La pace in Medio Oriente ‘e’ sempre piu’ un’utopia perche’ stiamo assistendo a un irrigidimento del conflitto ideologico tra le due parti, israeliana e palestinese. Non e’ facile trovare una soluzione quando ci sono due destre cosi’ forti’. Lo afferma mons. William Shomali, vescovo ausiliare e vicario generale per la Palestina del Patriarcato latino di Gerusalemme, incontrando alcuni giornalisti di testate italiane. ‘La difficolta’ politica – spiega Shomali – viene dall’insicurezza di cui e’ causa l’occupazione israeliana del ’67 e che Israele, pero’, non riconosce come occupazione’. ‘Qui nasce il conflitto ideologico’, aggiunge, che si estende a tutte le questioni, ‘da quella dei confini, a quella dei profughi, da quella della disputa su a chi appartenga lo spazio aereo, a chi l’acqua, a quella degli insediamenti costruiti nei Territori occupati che rendono sempre piu’ difficile la soluzione internazionale dei due stati secondo i confini del ’48’.
La Chiesa, spiega il vescovo, non deve impegnarsi in una ‘mediazione diretta’ perche’ ‘noi non siamo una istanza politica’. Tuttavia, prosegue, deve farlo ‘a livello indiretto perche’ le idee sono libere ed e’ a questo livello che possiamo influenzare come, ad esempio, ha fatto Benedetto XVI quando e’ venuto in visita in Terra Santa e ha parlato della soluzione dei due stati, due popoli’. ‘La pace non arriva – sospira mons. Shomali – ma la speranza rimane anche se ogni anno diminuisce poiche’ la situazione diviene sempre piu’ complessa, ideologizzata e abbiamo paura che sara’ sempre piu’ difficile superarla’.
Mons.

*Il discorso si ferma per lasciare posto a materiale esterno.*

(* ===== verification/BlobReads.v ===== *)
(** * What a session of blob reads gives

    Whatever the files hold: the bytes that [BlobStore] returns for a blob have
    the hash and the size that a stored record gives; a session that reads blobs
    keeps within its budget; and every read ends, after as many steps as the limit
    of the depth allows. *)

From Stdlib Require Import NArith Lia.
From Stdlib Require Strings.Byte.
From stdpp Require Import base numbers strings gmap fin_maps list sorting.
From S2P Require Import Prelude Codec FileStore BinaryDb BinaryIndex ReadTxn WriteTxn ContentCodec ContentIds ContentStore.
From S2P Require Import PackCodec ChunkLayout PackIndex PackContainer PackRead TreeStore TreeReads TreeCache BlobStore StillReads.

(** ** Statements about computations with a session *)

(** From a session in [P], [m] returns a value with a session in [Q] or fails
    with one in [E]. *)
Definition ensures {A : Type} (E P : BinaryBlobReadSession -> Prop) (m : blobbed A) (Q : A -> BinaryBlobReadSession -> Prop) : Prop :=
  forall c s, P c -> match m (c, s) with (Ok a, s') => Q a (fst s') | (Err _, s') => E (fst s') end.

Section Rules.
Context {E : BinaryBlobReadSession -> Prop}.

Lemma ensures_ret {A : Type} P (a : A) (Q : A -> BinaryBlobReadSession -> Prop) : (forall c, P c -> Q a c) -> ensures E P (mret a) Q.
Proof. intros H c s Hc. by apply H. Qed.

Lemma ensures_bind {A B : Type} P Q R (m : blobbed A) (k : A -> blobbed B) : ensures E P m Q -> (forall a, ensures E (Q a) (k a) R) -> ensures E P (m ≫= k) R.
Proof.
  intros Hm Hk c s Hc. specialize (Hm c s Hc). unfold mbind, stateful_bind. destruct (m (c, s)) as [[a|e] [c' s']]; [|done]. by apply Hk.
Qed.

Lemma ensures_post {A : Type} P Q R (m : blobbed A) : ensures E P m Q -> (forall a c, Q a c -> R a c) -> ensures E P m R.
Proof. intros Hm H c s Hc. specialize (Hm c s Hc). destruct (m (c, s)) as [[a|e] [c' s']]; [by apply H|done]. Qed.

Lemma ensures_pre {A : Type} P P' Q (m : blobbed A) : (forall c, P c -> P' c) -> ensures E P' m Q -> ensures E P m Q.
Proof. intros H Hm c s Hc. by apply Hm, H. Qed.

Lemma ensures_pure {A : Type} P Q (H : Prop) (m : blobbed A) : (H -> ensures E P m Q) -> ensures E (fun c => H /\ P c) m Q.
Proof. intros Hm c s [HH Hc]. by apply Hm. Qed.

Lemma ensures_change P Q f : (forall c, P c -> Q (f c)) -> ensures E P (change_session f) (fun _ => Q).
Proof. intros H c s Hc. by apply H. Qed.

Lemma ensures_session P : ensures E P session (fun c' c => c' = c /\ P c).
Proof. intros c s Hc. done. Qed.

(** The result of a computation that is looked at in any case. *)
Lemma ensures_settled {A : Type} P Q (m : blobbed A) : ensures E P m Q -> ensures E P (settled m) (fun r c => match r with Ok a => Q a c | Err _ => E c end).
Proof. intros Hm c s Hc. specialize (Hm c s Hc). unfold settled. by destruct (m (c, s)) as [[a|e] s']. Qed.

Context {P : BinaryBlobReadSession -> Prop} (Hweak : forall c, P c -> E c).

Lemma ensures_lift {A : Type} (r : result BinaryDbErrorKind A) : ensures E P (lift r) (fun a c => r = Ok a /\ P c).
Proof using Hweak. intros c s Hc. unfold lift. destruct r; [done|]. by apply Hweak. Qed.

Lemma ensures_require b kind : ensures E P (require b kind) (fun _ c => b = true /\ P c).
Proof using Hweak. intros c s Hc. unfold require, lift. destruct b; cbn; [done|]. by apply Hweak. Qed.

(** Reading databases and files leaves the session alone. *)
Lemma ensures_in_db {A : Type} (m : cached A) : ensures E P (in_db m) (fun a c => (exists s s', m s = (Ok a, s')) /\ P c).
Proof using Hweak.
  intros c s Hc. unfold in_db. destruct (m s) as [[a|e] s'] eqn:Hrun; cbn; [|by apply Hweak]. split; [by eexists _, _|done].
Qed.
Lemma ensures_file {T : FileTimes} path : ensures E P (pack_with_stamp path) (fun _ => P).
Proof using Hweak. intros c [t s] Hc. unfold pack_with_stamp. destruct (disk s !! path); cbn; [done|by apply Hweak]. Qed.
End Rules.

(** ** Authentic bytes *)

Section Reads.
Context {P : PackPrimitives} {T : FileTimes} (fs : LocalBinaryDbFs) (repo_root : PathBuf) (legacy : option (gmap string N)).

(** The bytes that the record of a blob describes. *)
Definition described (view : BinaryBlobView) (data : bytes) : Prop :=
  sha256_bytes data = sha256 (bv_record view) /\ N.of_nat (length data) = bv_size_bytes view.
(** A view that [blob_view] makes of a record. *)
Definition blob_view_ok (view : BinaryBlobView) : Prop := exists index record, view = blob_view index record.
(* ===== verification/BlobContents.v ===== *)
(** * The blob store as a map

    A store of blobs whose files hold tables of blobs, packs and members, an index of
    ids and packs: what it gives for ids is what a map from ids to
    bytes gives, through whatever chain of bases and whatever a session
    remembers. *)

From Stdlib Require Import NArith Lia.
From Stdlib Require Strings.Byte.
From Stdlib Require Import Ascii.
From stdpp Require Import base numbers strings gmap fin_maps list sorting.
From S2P Require Import Prelude Codec FileStore BinaryDb RecordTable BinaryIndex ReadTxn WriteTxn ContentCodec ContentIds ContentStore.
From S2P Require Import SnapshotLog PackCodec ChunkLayout DeltaEncoder PackMembers PackIndex PackContainer PackRead TreeStore TreeReads TreeEntries BlobStore StillReads BlobReads.

Local Abbreviation L := BINARY_DB_CONTENT_LAYOUT_ID.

Shomali, che lamenta come la percentuale dei cristiani in Israele, Giordania e Palestina sia ormai scesa ‘al minimo storico’, parla anche della sua preoccupazione per l’evoluzione della cosiddetta ‘Primavera araba’. ‘Perche’ si passi davvero alla democrazia – spiega – c’e bisogno della fede, come e’ avvenuto in Polonia dopo la caduta del Muro. Ma nel mondo arabo c’e’ una cultura della violenza, come vediamo in Siria’. ‘Assad e’ un dittatore – osserva Shomali – ma meglio un dittatore che mantiene la stabilita’ che il caos, tra due mali bisogna scegliere il meno peggio. Ora abbiamo una situazione drammatica, si muore di fame e se la ‘rivoluzione’ e’ fallita in Egitto dove c’era un islam moderato, in Siria dobbiamo aspettarci una situazione dieci volte peggiore, con le minoranze che, dopo Assad, saranno ancora piu’ vessate e vittime di terribili vendette’. ‘Bisogna rinunciare al sogno americano di esportare la democrazia in cinque settimane – sottolinea il vescovo -. Ci vuole molto piu’ tempo per passare da uno stato all’altro come dimostra il caso dell’Iraq mentre in Egitto i Fratelli musulmani hanno scippato la rivoluzione al popolo declinandola in senso islamista’.